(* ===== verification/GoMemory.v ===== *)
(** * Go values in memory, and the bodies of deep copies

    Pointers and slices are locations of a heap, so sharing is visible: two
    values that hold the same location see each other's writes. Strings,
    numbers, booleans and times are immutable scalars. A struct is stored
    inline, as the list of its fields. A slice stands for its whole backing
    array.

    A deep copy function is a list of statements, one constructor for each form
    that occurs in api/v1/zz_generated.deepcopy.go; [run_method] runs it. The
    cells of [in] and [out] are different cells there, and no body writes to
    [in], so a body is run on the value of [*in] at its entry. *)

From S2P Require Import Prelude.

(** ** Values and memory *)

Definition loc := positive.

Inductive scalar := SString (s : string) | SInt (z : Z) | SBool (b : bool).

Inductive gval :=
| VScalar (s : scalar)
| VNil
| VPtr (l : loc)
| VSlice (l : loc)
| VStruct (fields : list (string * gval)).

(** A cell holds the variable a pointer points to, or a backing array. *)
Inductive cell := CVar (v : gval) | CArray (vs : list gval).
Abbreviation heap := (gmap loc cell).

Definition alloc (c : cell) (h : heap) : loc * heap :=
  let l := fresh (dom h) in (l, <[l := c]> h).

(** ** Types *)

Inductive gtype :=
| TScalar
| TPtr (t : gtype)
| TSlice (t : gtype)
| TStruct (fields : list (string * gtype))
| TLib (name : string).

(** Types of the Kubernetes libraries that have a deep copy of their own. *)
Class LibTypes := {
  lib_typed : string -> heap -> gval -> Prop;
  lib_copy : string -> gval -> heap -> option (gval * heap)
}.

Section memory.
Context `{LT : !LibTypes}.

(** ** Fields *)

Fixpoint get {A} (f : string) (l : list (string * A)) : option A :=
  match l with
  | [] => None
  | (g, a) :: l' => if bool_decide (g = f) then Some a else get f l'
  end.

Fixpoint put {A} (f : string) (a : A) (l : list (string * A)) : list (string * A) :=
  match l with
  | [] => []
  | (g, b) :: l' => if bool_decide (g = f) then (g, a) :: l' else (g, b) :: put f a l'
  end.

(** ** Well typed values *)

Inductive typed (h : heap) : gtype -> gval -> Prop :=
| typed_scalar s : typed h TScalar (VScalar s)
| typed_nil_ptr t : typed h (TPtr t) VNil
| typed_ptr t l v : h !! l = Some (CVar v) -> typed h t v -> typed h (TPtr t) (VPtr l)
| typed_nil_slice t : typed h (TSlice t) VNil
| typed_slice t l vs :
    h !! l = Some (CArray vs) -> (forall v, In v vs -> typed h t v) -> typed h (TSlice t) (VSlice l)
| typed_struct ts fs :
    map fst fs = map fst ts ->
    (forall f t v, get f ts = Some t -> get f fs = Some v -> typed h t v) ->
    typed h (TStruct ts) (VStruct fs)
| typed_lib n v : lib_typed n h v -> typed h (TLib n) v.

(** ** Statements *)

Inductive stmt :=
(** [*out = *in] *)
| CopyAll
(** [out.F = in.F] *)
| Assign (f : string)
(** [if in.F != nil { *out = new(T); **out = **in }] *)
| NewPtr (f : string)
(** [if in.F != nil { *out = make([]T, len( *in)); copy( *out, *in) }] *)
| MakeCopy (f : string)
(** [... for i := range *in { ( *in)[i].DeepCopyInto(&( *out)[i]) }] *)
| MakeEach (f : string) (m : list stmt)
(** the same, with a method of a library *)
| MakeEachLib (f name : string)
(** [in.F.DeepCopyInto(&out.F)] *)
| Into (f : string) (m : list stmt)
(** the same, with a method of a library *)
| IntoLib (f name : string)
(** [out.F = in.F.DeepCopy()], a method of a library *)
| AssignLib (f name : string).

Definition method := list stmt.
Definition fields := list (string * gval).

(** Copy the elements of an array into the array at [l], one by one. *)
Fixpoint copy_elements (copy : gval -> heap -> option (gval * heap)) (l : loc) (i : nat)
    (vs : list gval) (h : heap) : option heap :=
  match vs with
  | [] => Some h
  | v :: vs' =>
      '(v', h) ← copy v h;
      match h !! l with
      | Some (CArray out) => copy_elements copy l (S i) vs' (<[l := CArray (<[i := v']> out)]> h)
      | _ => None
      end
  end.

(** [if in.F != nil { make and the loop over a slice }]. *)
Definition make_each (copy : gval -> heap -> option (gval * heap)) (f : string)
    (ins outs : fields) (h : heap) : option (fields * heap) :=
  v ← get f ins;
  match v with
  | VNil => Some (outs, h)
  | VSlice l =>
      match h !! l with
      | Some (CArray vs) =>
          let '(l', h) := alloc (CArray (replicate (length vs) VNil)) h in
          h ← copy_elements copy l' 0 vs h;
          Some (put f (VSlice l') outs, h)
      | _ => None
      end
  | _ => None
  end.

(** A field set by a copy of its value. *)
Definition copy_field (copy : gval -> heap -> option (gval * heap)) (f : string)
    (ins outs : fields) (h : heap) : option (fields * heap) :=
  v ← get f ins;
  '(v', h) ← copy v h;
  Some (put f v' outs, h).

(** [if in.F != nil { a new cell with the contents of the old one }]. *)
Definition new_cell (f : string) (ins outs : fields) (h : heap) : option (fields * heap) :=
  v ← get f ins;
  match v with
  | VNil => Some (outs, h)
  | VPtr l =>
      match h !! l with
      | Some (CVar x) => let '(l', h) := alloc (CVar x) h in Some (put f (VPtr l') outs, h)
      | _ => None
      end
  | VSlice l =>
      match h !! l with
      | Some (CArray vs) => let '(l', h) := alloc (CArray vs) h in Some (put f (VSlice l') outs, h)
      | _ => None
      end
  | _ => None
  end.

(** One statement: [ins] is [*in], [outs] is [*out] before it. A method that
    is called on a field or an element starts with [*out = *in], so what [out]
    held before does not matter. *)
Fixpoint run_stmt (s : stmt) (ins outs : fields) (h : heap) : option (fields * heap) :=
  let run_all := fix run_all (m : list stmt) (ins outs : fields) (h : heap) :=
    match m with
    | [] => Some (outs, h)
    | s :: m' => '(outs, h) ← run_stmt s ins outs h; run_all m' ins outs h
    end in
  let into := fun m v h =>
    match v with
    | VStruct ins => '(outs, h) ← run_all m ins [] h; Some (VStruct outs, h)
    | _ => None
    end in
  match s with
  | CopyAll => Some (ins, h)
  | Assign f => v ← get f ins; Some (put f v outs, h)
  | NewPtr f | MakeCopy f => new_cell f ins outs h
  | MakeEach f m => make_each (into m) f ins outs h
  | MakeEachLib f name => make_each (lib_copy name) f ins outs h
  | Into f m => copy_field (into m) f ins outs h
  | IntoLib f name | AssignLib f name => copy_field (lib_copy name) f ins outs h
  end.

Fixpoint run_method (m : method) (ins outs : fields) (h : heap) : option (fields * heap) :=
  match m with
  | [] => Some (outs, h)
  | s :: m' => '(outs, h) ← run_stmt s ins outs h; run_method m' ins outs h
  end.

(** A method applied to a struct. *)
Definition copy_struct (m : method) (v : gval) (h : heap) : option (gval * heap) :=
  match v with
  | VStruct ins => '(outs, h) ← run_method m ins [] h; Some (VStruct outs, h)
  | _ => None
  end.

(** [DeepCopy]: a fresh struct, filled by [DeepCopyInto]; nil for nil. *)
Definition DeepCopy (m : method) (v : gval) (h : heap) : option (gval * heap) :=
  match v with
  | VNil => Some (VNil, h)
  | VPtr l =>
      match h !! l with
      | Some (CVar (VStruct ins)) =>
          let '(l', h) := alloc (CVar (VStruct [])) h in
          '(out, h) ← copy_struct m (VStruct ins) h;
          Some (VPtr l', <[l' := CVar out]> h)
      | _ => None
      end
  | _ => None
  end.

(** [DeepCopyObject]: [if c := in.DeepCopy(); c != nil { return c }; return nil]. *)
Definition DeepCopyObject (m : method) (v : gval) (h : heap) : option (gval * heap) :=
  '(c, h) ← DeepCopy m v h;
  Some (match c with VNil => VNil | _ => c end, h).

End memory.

====

**What you will do**.
From the line containing "typed_slice t l" down to the line containing "make and the" in the material above, reproduce every line exactly, including the two end lines.

**Answer to this exercise**.
| typed_slice t l vs :
    h !! l = Some (CArray vs) -> (forall v, In v vs -> typed h t v) -> typed h (TSlice t) (VSlice l)
| typed_struct ts fs :
    map fst fs = map fst ts ->
    (forall f t v, get f ts = Some t -> get f fs = Some v -> typed h t v) ->
    typed h (TStruct ts) (VStruct fs)
| typed_lib n v : lib_typed n h v -> typed h (TLib n) v.

(** ** Statements *)

Inductive stmt :=
(** [*out = *in] *)
| CopyAll
(** [out.F = in.F] *)
| Assign (f : string)
(** [if in.F != nil { *out = new(T); **out = **in }] *)
| NewPtr (f : string)
(** [if in.F != nil { *out = make([]T, len( *in)); copy( *out, *in) }] *)
| MakeCopy (f : string)
(** [... for i := range *in { ( *in)[i].DeepCopyInto(&( *out)[i]) }] *)
| MakeEach (f : string) (m : list stmt)
(** the same, with a method of a library *)
| MakeEachLib (f name : string)
(** [in.F.DeepCopyInto(&out.F)] *)
| Into (f : string) (m : list stmt)
(** the same, with a method of a library *)
| IntoLib (f name : string)
(** [out.F = in.F.DeepCopy()], a method of a library *)
| AssignLib (f name : string).

Definition method := list stmt.
Definition fields := list (string * gval).

(** Copy the elements of an array into the array at [l], one by one. *)
Fixpoint copy_elements (copy : gval -> heap -> option (gval * heap)) (l : loc) (i : nat)
    (vs : list gval) (h : heap) : option heap :=
  match vs with
  | [] => Some h
  | v :: vs' =>
      '(v', h) ← copy v h;
      match h !! l with
      | Some (CArray out) => copy_elements copy l (S i) vs' (<[l := CArray (<[i := v']> out)]> h)
      | _ => None
      end
  end.

(** [if in.F != nil { make and the loop over a slice }]. *)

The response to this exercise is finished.